Providing a Formal Statement
The determination as to whether an involved employee will provide a voluntary statement to homicide or traffic investigators is made on a case-by-case basis with the advice of counsel. Generally, an employee involved in a critical incident is not the focus of a criminal investigation and therefore, the investigating agency has no legal obligation to Mirandize the employee. Under circumstances in which the employee was clearly justified in his/her actions, a non-Mirandized statement will normally be provided. In some circumstances an employee may be advised to assert their right against self-incrimination, i.e. to afford the employee and his/her attorney the opportunity to review physical evidence/witness statements.
Summary
Employees involved in critical incidents should be mindful of the following:
- To the extent possible, refrain from “venting” to other employees the details of the incident;
- Any statements given outside the presence of an SPOA attorney should be limited to basic facts and the employee should avoid representations regarding state of mind; and
- Prior to being questioned regarding the details of the incident outside the presence of an attorney, the employee should ask the investigator whether they are entitled to a representative. Regardless of the whether the investigator agrees that the employee is entitled to representation, the employee should assert his/her right to a representative if the employee believes that his/her responses might subject the employee to administrative discipline or criminal charges.
What is a grievance?
A grievance may defined as a complaint that the collective bargaining agreement, i.e. Unit 7 Contract, or in some cases the policy and procedures of the agency have been violated. Grievances must be processed pursuant to Article 6 of the Unit 7 Contract. Generally, a grievance must be initiated no later than 14 days from the date in which the member or Association has knowledge of the facts giving rise to the grievance.
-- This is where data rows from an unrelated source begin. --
Lemma applyTranslations_eq st :
  applyTranslations_throws st = false →
  applyTranslations st
  = {| currentLang := currentLang st;
       loaded := loaded st;
       localStorage := localStorage st;
       doc :=
         {| html_lang := currentLang st;
            html_dir :=
              if includes RTL_LANGS (Str (currentLang st)) then lit "rtl"
              else lit "ltr";
            page_elements :=
              translate_element (own_keys (loaded st)) (currentLang st)
              <$> page_elements (doc st) |} |}.
Proof.
  intros Hno. unfold applyTranslations. rewrite Hno, !map_map. reflexivity.
Qed.

Lemma applyTranslations_thrown st :
  applyTranslations_throws st = true → applyTranslations st = st.
Proof. intros Hthrow. unfold applyTranslations. rewrite Hthrow. reflexivity. Qed.

Lemma applyTranslations_elements st :
  applyTranslations_throws st = false →
  page_elements (doc (applyTranslations st))
  = translate_element (own_keys (loaded st)) (currentLang st)
    <$> page_elements (doc st).
Proof. intros Hno. rewrite (applyTranslations_eq st Hno). reflexivity. Qed.

Ltac el_simpl :=
  cbn [data_i18n data_i18n_placeholder data_i18n_html lang_select shown
       placeholder value_prop mbind option_bind default].

(** One element after [applyTranslations], field by field: a later pass
    wins over an earlier one, a key that is missing leaves things as they
    are. *)
Lemma translate_element_eq t lang el :
  translate_element t lang el
  = {| data_i18n := data_i18n el;
       data_i18n_placeholder := data_i18n_placeholder el;
       data_i18n_html := data_i18n_html el;
       lang_select := lang_select el;
       shown :=
         match data_i18n_html el ≫= (t !!.) with
         | Some v => InnerHTML v
         | None =>
             match data_i18n el ≫= (t !!.) with
             | Some v => TextContent v
             | None => shown el
             end
         end;
       placeholder :=
         default (placeholder el) (data_i18n_placeholder el ≫= (t !!.));
       value_prop := if lang_select el then lang else value_prop el |}.
Proof.
  destruct el as [k1 k2 k3 sel sh ph v].
  unfold translate_element, update_select, translate_html,
    translate_placeholder, translate_text.
  el_simpl.
  destruct k1 as [k1|]; el_simpl; [destruct (t !! k1); el_simpl|];
    (destruct k2 as [k2|]; el_simpl; [destruct (t !! k2); el_simpl|]);
    (destruct k3 as [k3|]; el_simpl; [destruct (t !! k3); el_simpl|]);
    destruct sel; reflexivity.
Qed.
When is an agency legally obligated to meet and confer with CSLEA?
An agency must meet and confer with CSLEA representatives whenever there is a proposed change which may affect the wages, hours, and other terms and conditions of the employment of Unit 7 members, provided the subject matter is not already covered by the Unit 7 Contract. If the subject matter of the proposed change is covered by the Unit 7 Contract, pursuant to Article 20.1A CSLEA has the right to object to the change and to file a grievance over the change. If the proposed change is not covered by the Unit 7 Contract, the duty to meet and confer requires the agency and CSLEA to freely exchange information relevant to the subject matter and to discuss the impact of the proposed change. Certain rights have been defined by State law and the Unit 7 Contract as “management rights”. Some identified management rights are outside the scope of bargaining and therefore, management need not meet with CSLEA representatives prior to the exercise of such rights. However, where the exercise of management rights has an affect on the wages, hours, or other terms and conditions of employment, the agency must still meet and confer with CSLEA prior to the exercise of such rights.